[[ Supplied material, beginning ]]
(** * IC Redact: the detection and redaction pipeline of [ic_redact.py]

    A shallow embedding of [WorkerThread.find_pii] and [WorkerThread.run]
    together with the part of Python's [re] module that the two methods
    rely on, followed by the properties of the pipeline.

    Conventions of the embedding.
    - A character is a code point ([char], a number) and a Python [str] is
      the list of its code points ([str]); offsets and lengths count code
      points, as [len] and [m.start()] do.  Type tags and dictionary keys
      that the program writes out as literals are [string]s; [u] turns a
      literal into the [str] it denotes.
    - [re] classifies the characters of a [str] by the Unicode tables of the
      interpreter.  Below 128 the tables are those of ASCII and are written
      out; above they are the fields of [Unicode], about which nothing is
      assumed, so that a statement holds whatever tables the interpreter
      ships.
    - A Python dict used as a map is a [gmap]; the [seen] set of
      [find_pii] is a [gset].
    - Pattern strings are written as syntax trees ([regex]); every tree is
      given next to the pattern text it stands for.
    - [run] is written as a program ([prog]) whose statements are those of
      the method; [exec] runs it on a state that holds the [results] dict
      and the trace of calls made on the document engine, and returns the
      exception, if one leaves the program.
    - The document engine, the file system and the clock are the fields of
      a [World]. Opening a document, saving it and opening the report may
      raise; reading a page, searching it, marking it, writing to the
      report and closing the document are taken to succeed. *)

From Stdlib Require Import Ascii String.
From stdpp Require Import base gmap sets list strings pretty sorting.

(** ** Characters as [re] classifies them *)

Notation char := N (only parsing).
Notation str := (list N) (only parsing).

(** What the interpreter knows of the characters from 128 on: the simple
    lower-case mapping ([_sre.unicode_tolower]), whether a character has
    case ([_sre.unicode_iscased]), the classes behind [\d], [\s] and [\w]
    ([str.isdecimal], [str.isspace], [str.isalnum]), and the table
    [_EXTRA_CASES] of [re]: for a lower-case character, the other
    lower-case characters with the same upper case. *)
Class Unicode : Type := {
  uni_lower : char → char;
  uni_cased : char → bool;
  uni_decimal : char → bool;
  uni_space : char → bool;
  uni_alnum : char → bool;
  uni_fixes : char → list char;
}.

Module Char.

Definition code (c : ascii) : char := N_of_ascii c.

Definition is_ascii (c : char) : bool := (c <? 128)%N.

Definition between (lo hi c : char) : bool := ((lo <=? c) && (c <=? hi))%N.

(** [c] is one of the characters [lo] to [hi]. *)
Definition in_range (lo hi : ascii) (c : char) : bool :=
  between (code lo) (code hi) c.

Section tables.
Context {tables : Unicode}.

(** [\d] *)
Definition is_digit (c : char) : bool :=
  if is_ascii c then in_range "0" "9" c else uni_decimal c.

Definition is_alnum (c : char) : bool :=
  if is_ascii c
  then in_range "0" "9" c || in_range "A" "Z" c || in_range "a" "z" c
  else uni_alnum c.

(** [\w]: what [str.isalnum] accepts, and the underscore. *)
Definition is_word (c : char) : bool := is_alnum c || (c =? code "_")%N.

(** [\s] on a [str] pattern: below 128 these are TAB..CR, FS..US and the
    blank. *)
Definition is_space (c : char) : bool :=
  if is_ascii c then between 9 13 c || between 28 32 c else uni_space c.

Definition lower (c : char) : char :=
  if is_ascii c then (if in_range "A" "Z" c then c + 32 else c)%N
  else uni_lower c.

(** [_sre.unicode_iscased]: below 128, the letters. *)
Definition is_cased (c : char) : bool :=
  if is_ascii c then in_range "A" "Z" c || in_range "a" "z" c
  else uni_cased c.

(** [_EXTRA_CASES]: of the characters below 128 only [i] and [s] have an
    entry, the dotless i (U+0131) and the long s (U+017F). *)
Definition dotless_i : char := 305%N.
Definition long_s : char := 383%N.

Definition fixes (lo : char) : list char :=
  if is_ascii lo
  then (if (lo =? code "i")%N then [dotless_i]
        else if (lo =? code "s")%N then [long_s] else [])
  else uni_fixes lo.

(** The lowered text character [y] against the pattern character [c] in a
    pattern compiled with [re.IGNORECASE]: [y] is the lower case of [c] or
    one of its extra cases. *)
Definition folds_to (c y : char) : bool :=
  (y =? lower c)%N || bool_decide (y ∈ fixes (lower c)).

(** Comparison of a pattern literal with a text character.  With
    [re.IGNORECASE] a literal that has no case is compared as it is, and a
    cased one is compared with the lowered text character. *)
Definition eqb (ic : bool) (c x : char) : bool :=
  if ic && is_cased c then folds_to c (lower x) else (x =? c)%N.

End tables.

End Char.

Coercion Char.code : ascii >-> N.
Arguments Char.code : simpl never.

(** The [str] that a literal of the program denotes; the literals that pass
    through [u] are ASCII. *)
Definition u (s : string) : str := Char.code <$> list_ascii_of_string s.

(** ** Regular expressions *)

(** One member of a bracketed set; the sets of the program are ASCII. *)
Inductive citem : Type :=
  | CChar (c : ascii)
  | CRange (lo hi : ascii)
  | CDigit
  | CSpace
  | CWord.

(** The pattern syntax used by the program.  A parenthesised group only
    groups (no pattern refers back to one), so it has no constructor. *)
Inductive regex : Type :=
  | Eps
  | Lit (c : char)
  | Class (items : list citem)
  | WordB
  | Seq (r1 r2 : regex)
  | Alt (r1 r2 : regex)
  | Rep (lo : nat) (hi : option nat) (r : regex).

Arguments Lit c%_char.

Definition seqs (rs : list regex) : regex := foldr Seq Eps rs.

Fixpoint alts (rs : list regex) : regex :=
  match rs with
  | [] => Class []
  | [r] => r
  | r :: rs' => Alt r (alts rs')
  end.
[[ Supplied material, end ]]
What you have to do
Count the lines in the entries above where the string "report" shows up, and give that number only.

Task output
2